| TASK INSTRUCTIONS |
Wherever "CfgExchange" occurs in the entries, copy the line that holds it.

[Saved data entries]
___
(* ===== verification/CfgExchange.v ===== *)
(** * Configurations exchanged as text (src/cfgutils.c)

    The description of a configuration is printed by [jsonStringFromCfg] and read
    by [cfgFromString].  [YamlReads] is the part of the YAML parser: the text of a
    document of plain texts and numbers, as cJSON prints it, is that document. *)

From Stdlib Require Import Ascii.
From S2P Require Import Prelude Types HttpAgg Cfg CfgStore CJson CJsonText CJsonPrint IpcFrames EvtFormat CtlMsg CfgParse CfgYaml CfgJson CfgRound CfgTrip.

#[local] Open Scope string_scope.
#[local] Open Scope Z_scope.
#[local] Open Scope list_scope.

Module CfgExchange.
Import Cfg CfgStore CJson CJsonText CJsonPrint CfgParse CfgYaml CfgJson CfgRound CfgTrip.

(** ** Plain documents *)

(** Printable ASCII. *)
Definition plain_text (s : string) : Prop := Forall (fun c => 32 <= code c <= 126) (String.list_ascii_of_string s).

(** Nested at most [n] deep; a key of a YAML mapping has at most 1024 characters. *)
Fixpoint plain (n : nat) (d : doc) : Prop :=
  match n with
  | O => False
  | S n =>
      match d with
      | DText s => plain_text s
      | DNum z => 0 <= z <= INT_MAX
      | DList l => Forall (plain n) l
      | DMap l => Forall (fun m => plain_text m.1 /\ (String.length m.1 <= 500)%nat /\ plain n m.2) l
      end
  end.

(** The text of a document. *)
Definition text_of `{Double} (d : doc) : list Z := render false 0 (json_of d).

Class YamlReads `{Double} (yaml_load : string -> option (option yaml_node)) : Prop :=
  yaml_reads_json : forall d, plain 8 d -> yaml_load (string_of_bytes (text_of d)) = Some (Some (yaml_of d)).

Section Exchange.
Context `{EM : EnvMatch} {EML : EnvMatchLaws} `{DL : DoubleLaws}.
Variable w : world.

Lemma plain_clean s : plain_text s -> clean (bytes_of s).
Proof using Type.
  intros P. unfold bytes_of, clean. induction P as [|c l Hc P IH]; cbn [map]; constructor; [|done].
  unfold code in Hc. cbn. lia.
Qed.

Lemma plain_printable n d : plain n d -> printable n (json_of d).
Proof using DL.
  revert d. induction n as [|n IH]; intros d P; [done|]. destruct d as [s|z|l|l]; cbn [plain json_of] in *.
  - rewrite cstr_clean by by apply plain_clean. apply pr_string. by apply plain_clean.
  - apply pr_number, int_finite. unfold INT_MIN. lia.
  - apply pr_array. intros v Hv. apply list_elem_of_fmap in Hv as (x & -> & Hx). apply IH. rewrite Forall_forall in P. by apply P.
  - rewrite Forall_forall in P. apply pr_object; intros k v Hv; apply list_elem_of_fmap in Hv as (x & [= -> ->] & Hx);
      destruct (P x Hx) as (? & _ & ?); [by apply plain_clean|by apply IH].
Qed.

(** ** The round trip *)

Variable c : config_t.
Variable prots : list protocol_def_t.
#[local] Abbreviation g := (get (Some c)).

(** What a configuration needs so that its description can be read: values of
    their types in plain texts without variables, numbers that fit an [int],
    expressions that compile, and protocols with different names. *)
Record exchangeable : Prop := {
  x_describable : describable c;
  x_readable : readable g;
  x_tags : NoDup (map tag_name (live_tags c)) /\ Z.of_nat (length (live_tags c)) <= 2 ^ 28 /\
    Forall (fun t => no_vars (tag_name t) /\ no_vars (tag_value t)) (live_tags c);
  x_headers : Forall (fun h => no_vars h /\ regcomp w h = true) (headers_of c);
  x_prots : Forall (good_prot w) prots /\ NoDup (map protname prots) /\ Z.of_nat (length prots) < 2 ^ 32;
  x_plain : plain 8 (config_doc g (live_tags c) (headers_of c) prots);
  x_fits : fits (Z.of_nat (length (text_of (config_doc g (live_tags c) (headers_of c) prots))));
}.

Lemma printed_description fill c' ps d : makes (jsonObjectFromCfg (Some c') ps) d -> byte_tree (json_of d) -> fits (Z.of_nat (length (text_of d))) ->
  jsonStringFromCfg fill (Some c') ps [] [] = Def (Some (text_of d), []).
Proof using DL.
  intros M B F. unfold jsonStringFromCfg. rewrite M. unfold cJSON_PrintUnformatted. rewrite print_render by done.
  cbn [mbind ub_bind option_map]. unfold text_of. rewrite (CtlMsg.cstr_terminated _ []); [done|]. by apply render_nz.
Qed.
Lemma deny_pair p r s : processKeyValuePairRules (deny_rules procName procCmdLine) p r s = Def (refused r (deny_says p), s).
Proof using Type.
  destruct p as [k v]. unfold processKeyValuePairRules, deny_says. cbn [fst snd]. destruct k as [k| |]; try done.
  unfold deny_rules. cbn [List.find fst snd allow_says]. destruct v as [v| |]; cbn [node_type same_type andb]; try done.
  destruct (String.eqb k "procname"); cbn [snd processDenyProcNameScalar]; [unfold ret; by destruct (_ || _)|].
  destruct (String.eqb k "arg"); cbn [snd processDenyProcCmdLineScalar]; [|done].
  unfold ret. destruct (String.eqb v ""); [done|]. cbn [negb andb]. by destruct (_ || _).
Qed.

Lemma refused_any r b c : refused (refused r b) c = refused r (b || c).
Proof using Type. by destruct b, c. Qed.

Lemma deny_pairs pairs r s :
  fold_m (processKeyValuePairRules (deny_rules procName procCmdLine)) pairs r s = Def (refused r (existsb deny_says pairs), s).
Proof using Type.
  revert r. induction pairs as [|p pairs IH]; intros r; [done|]. cbn [fold_m existsb]. unfold bind. by rewrite deny_pair, IH, refused_any.
Qed.

Lemma deny_items_exact items r s :
  deny_items procName procCmdLine items r s = Def (refused r (existsb deny_says (concat (rules_of items))), s).
Proof using Type.
  revert r. induction items as [|item items IH]; intros r; [done|]. destruct item as [| |pairs]; try done.
  cbn [deny_items rules_of concat]. unfold bind. by rewrite deny_pairs, IH, refused_any, existsb_app.
Qed.

Lemma deny_root root r s :
  fold_m (processKeyValuePairRules [(YAML_SEQUENCE_NODE, "deny", processDenySeq procName procCmdLine)]) root r s =
  Def (refused r (denied root), s).
Proof using Type.
  unfold denied. revert r. induction root as [|[k v] root IH]; intros r; [done|]. cbn [fold_m]. unfold bind, processKeyValuePairRules at 1. cbn [fst snd].
  rewrite under_cons. destruct k as [k| |]; [|apply IH..]. cbn [List.find fst snd].
  destruct v as [|items|]; cbn [node_type same_type andb]; [apply IH| |apply IH]. destruct (String.eqb k "deny"); [|apply IH].
  cbn [snd processDenySeq]. by rewrite deny_items_exact, IH, refused_any, concat_app, existsb_app.
Qed.

Lemma after_status rules r : status (after_from r rules) = status (heard r (last (omap allow_says (concat rules)))).
Proof using Type.
  revert r. induction rules as [|rule rules IH]; intros r; [done|]. cbn [after_from concat]. rewrite IH, omap_app, last_app.
  destruct (last (omap allow_says (concat rules))) as [b|]; [by destruct b|]. cbn [heard]. by destruct (_ && _).
Qed.

Lemma rules_exact_status rulesPath text root s :
  file rulesPath = Some text -> yaml_load text = Some root -> al s = [] ->
  cfgRulesStatus (Some procName) (Some procCmdLine) (Some rulesPath) s =
  bind (each (processRoot w) (applied root)) (fun _ => ret (verdict root)) s.
Proof using Type.
  intros Hf Hy Ha. unfold cfgRulesStatus, rulesParseFile. rewrite Hf. unfold bind at 1. rewrite bind_malloc by done. cbn [negb]. rewrite Hy.
  unfold processRulesRootNode, applied, verdict. destruct root as [[| |pairs]|]; try done.
  unfold bind. rewrite allow_root. cbn [rulesMatch]. destruct (each _ _ s) as [[? s']|]; [|done]. rewrite deny_root. unfold ret. do 2 f_equal.
  unfold refused. destruct (denied pairs); [done|]. rewrite after_status. unfold says. by destruct (last _) as [[]|].
Qed.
___
| RESULT OF THE EXERCISE |
(* ===== verification/CfgExchange.v ===== *)
Module CfgExchange.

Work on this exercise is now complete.